The second objection was cultural decontextualization. The experts thought the assessments are too individualistic and look at the offender with no reference to his community, says Shepherd. Nor do they take any account of discrimination, historical injustices, broken treaties, boarding school experiences, intergenerational trauma, PTSD or other factors that could influence a youth’s responses.
“Their third point was it doesn’t take into account cultural expressions of behavior. For example, ADHD is a risk factor in the assessment. There’s a potential for Native youth to score high on this because we are curious and our kids like to explore so we might be seen as not paying attention,” says Shepherd.
Nor do the assessments take into account how Indigenous Peoples express stress and what their coping mechanisms are. “For example, research shows that some minority groups are more likely to be diagnosed as having a lack of empathy in a risk assessment and that’s purely because in a white/non-white clinical interaction they might not use very much facial expression or they might suppress their emotions for whatever reason,” Shepherd explains.
“The final concern was that the instrument completely ignores cultural norms and practices. It doesn’t consider extended family arrangements and how supportive those can be. It doesn’t consider culturally-based child rearing practices. It doesn’t consider things like involvement in ceremony and how that’s a coping mechanism and also acts as sort of therapy,” Shepherd adds.
Overall, says Shepherd, “People in Indian country saw the risk assessments as being very negative. They would have preferred to see an instrument with a positive outcome—how can we develop a plan and help the youth rather than what we have now, which is clearly intended to justify punitive measures. They see law and order as something that can be achieved holistically where people can come together and work as a group to help the youth rather than labeling them as high risk [and isolating them].”

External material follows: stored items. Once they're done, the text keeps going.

(* ===== verification/Gate.v ===== *)
(** * The syscall gate: registration, authorization and admission of tool calls

    Models [crates/kernel/src/syscall_gate.rs].  Every mutator runs under [mutation_lock] and is one
    function on the gate; a tool call is the sequence of its five critical sections
    ([phase_snapshot], [phase_mac], [phase_approval], [phase_acquire], [phase_consume]), between
    which other operations run.  A MAC mutator holds the MAC lock over two effects that the final
    admission can observe in between: it first advances [mac_revision], then changes the engine;
    [mac_pending] is the update of the current lock holder.  [opaque_identity] (SHA-256) and
    [peripheral_activity_identity] (a SHA-256 of a serialized record) are parameters.  The
    [unconfined] gate exists in test builds only and is left out; so are the wake-ups of the
    per-agent [watch] channel, whose value is always [cgroup_revision]. *)

From S2P Require Import Prelude AgentStruct Mac Tools Cgroups.
#[local] Open Scope Z_scope.
#[local] Open Scope kernel_scope.

Abbreviation Pid := Z (only parsing).
Abbreviation NamespaceId := Z (only parsing).

(** ** Data *)

(** The rendered message of [CgroupUnavailable] is represented by what it renders. *)
Inductive UnavailableReason := AdmissionClosed | HierarchyError (e : CgroupError).

Inductive GateDenial :=
| UnknownAgent
| UnknownTool (tool : string)
| ApprovalRequired (tool : string) (policy : ApprovalPolicy)
| MissingCapability (cap : Z)
| GateMacDeny (act resource : string)
| CgroupQuota
| CgroupUnavailable (reason : UnavailableReason)
| CgroupMembershipChanged
| AuthorizationStateChanged
| CgroupToolLimit
| NotInNamespace (tool : string) (namespace : NamespaceId).

Inductive GateMutationError :=
| AlreadyRegistered (kid : uuid)
| MUnknownAgent (kid : uuid)
| ManagedCgroupImmutable (kid : uuid)
| MCgroup (e : CgroupError).

Record ToolAction := mkAction { ta_action : string; ta_required_cap : option Z }.

Definition ACTION_EXEC : ToolAction := mkAction "exec" (Some CAP_EXEC).

(** [classify_tool] over the built-in catalog. *)
Definition classify_tool (catalog : gmap string ToolSecurity) (tool : string) : ToolAction :=
  match catalog !! tool with
  | None => ACTION_EXEC
  | Some s => mkAction (action_as_str (sec_action s)) (head (required_capabilities s))
  end.

Record GateRecord := mkRecord {
  r_pid : Pid;
  r_caps : CapabilitySet;
  r_cgroup : CgroupId;
  r_managed_cgroup : bool;
  r_cgroup_revision : Z;
  r_registration_revision : Z;
  r_accepting : bool;
  r_namespaces : list NamespaceId;
  r_authorization_revision : Z;
  r_namespace_revision : Z }.

Record AgentAuthorizationSnapshot := mkAgentSnap {
  sn_pid : Pid;
  sn_caps : CapabilitySet;
  sn_cgroup : CgroupId;
  sn_cgroup_revision : Z;
  sn_accepting : bool;
  sn_namespaces : list NamespaceId;
  sn_registration_revision : Z;
  sn_authorization_revision : Z }.

Record ToolNamespaceState := mkNsState { ts_namespace : option NamespaceId; ts_revision : Z }.

Record ToolAuthorizationSnapshot := mkSnapshot {
  sn_agent : AgentAuthorizationSnapshot;
  sn_tool_namespace : ToolNamespaceState;
  sn_mac_revision : Z }.

#[global] Instance capability_set_eq_dec : EqDecision CapabilitySet.
Proof. solve_decision. Defined.
#[global] Instance agent_snapshot_eq_dec : EqDecision AgentAuthorizationSnapshot.
Proof. solve_decision. Defined.
#[global] Instance ns_state_eq_dec : EqDecision ToolNamespaceState.
Proof. solve_decision. Defined.
#[global] Instance snapshot_eq_dec : EqDecision ToolAuthorizationSnapshot.
Proof. solve_decision. Defined.

(** (agent, registration generation, tool, resource digest, contract). *)
Abbreviation ApprovalKey := (uuid * Z * string * string * string)%type (only parsing).

Definition key_agent (k : ApprovalKey) : uuid := k.1.1.1.1.

Record GateStats := mkStats {
  st_allowed : Z;
  st_denied_capability : Z;
  st_denied_mac : Z;
  st_denied_approval : Z;
  st_denied_cgroup : Z;
  st_denied_unknown : Z;
  st_denied_namespace : Z;
  st_audited : Z }.

Definition stats_default : GateStats := mkStats 0 0 0 0 0 0 0 0.

Inductive Counter :=
| KAllowed | KCapability | KMac | KApproval | KCgroup | KUnknown | KNamespace | KAudited.

Definition update_counter (f : Z → Z) (c : Counter) (s : GateStats) : GateStats :=
  let on k z := match c, k with
    | KAllowed, KAllowed | KCapability, KCapability | KMac, KMac | KApproval, KApproval
    | KCgroup, KCgroup | KUnknown, KUnknown | KNamespace, KNamespace | KAudited, KAudited => f z
    | _, _ => z
    end in
  mkStats (on KAllowed (st_allowed s)) (on KCapability (st_denied_capability s))
    (on KMac (st_denied_mac s)) (on KApproval (st_denied_approval s))
    (on KCgroup (st_denied_cgroup s)) (on KUnknown (st_denied_unknown s))
    (on KNamespace (st_denied_namespace s)) (on KAudited (st_audited s)).

Inductive AuditDecision := AuditAllowed | AuditDenied.

Record AuditEvent := mkEvent {
  ev_agent : uuid;
  ev_pid : Pid;
  ev_tool : string;
  ev_action : string;
  ev_resource : string;
  ev_decision : AuditDecision }.

(** One entry of the peripheral activity map with its cancellation token. *)
Record Lease := mkLease {
  le_agent : uuid;
  le_identity : string;
  le_id : Z;
  le_cancelled : bool }.

Record Gate := mkGate {
  mac : MacEngine;
  mac_pending : option MacUpdate;
  mac_revision : Z;
  cgroups : CgroupManager;
  default_cgroup : CgroupId;
  records : gmap uuid GateRecord;
  tool_namespaces : gmap string NamespaceId;
  tool_namespace_revision : Z;
  approvals : gmap (uuid * Z * string * string * string) ApprovalPolicy;
  peripheral_activity : list Lease;
  next_pid : Z;
  next_cgroup_revision : Z;
  next_authorization_revision : Z;
  audit_sink : option (list AuditEvent);
  gate_stats : GateStats;
  agent_stats : gmap uuid GateStats }.

(** ** Field updates *)

Definition set_mac (e : MacEngine) (p : option MacUpdate) (r : Z) (g : Gate) : Gate :=
  mkGate e p r (cgroups g) (default_cgroup g) (records g) (tool_namespaces g)
    (tool_namespace_revision g) (approvals g) (peripheral_activity g) (next_pid g)
    (next_cgroup_revision g) (next_authorization_revision g) (audit_sink g) (gate_stats g)
    (agent_stats g).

This phase of the research is expected to be published later this year. The next phase will be to look at how to improve risk assessments so they do not over identify Native American youth as potential criminals. “One outcome of this might be that more Native professionals are included in developing a measure that would be more accurate for American Indian youth and yield the best outcomes for them, for their communities and for law enforcement all at the same time,” Willis-Esqueda says.
“All scientific efforts must be exhausted to ensure our legal and mental health processes are comparably fair and comparably relevant and non discriminatory,” says Shepherd.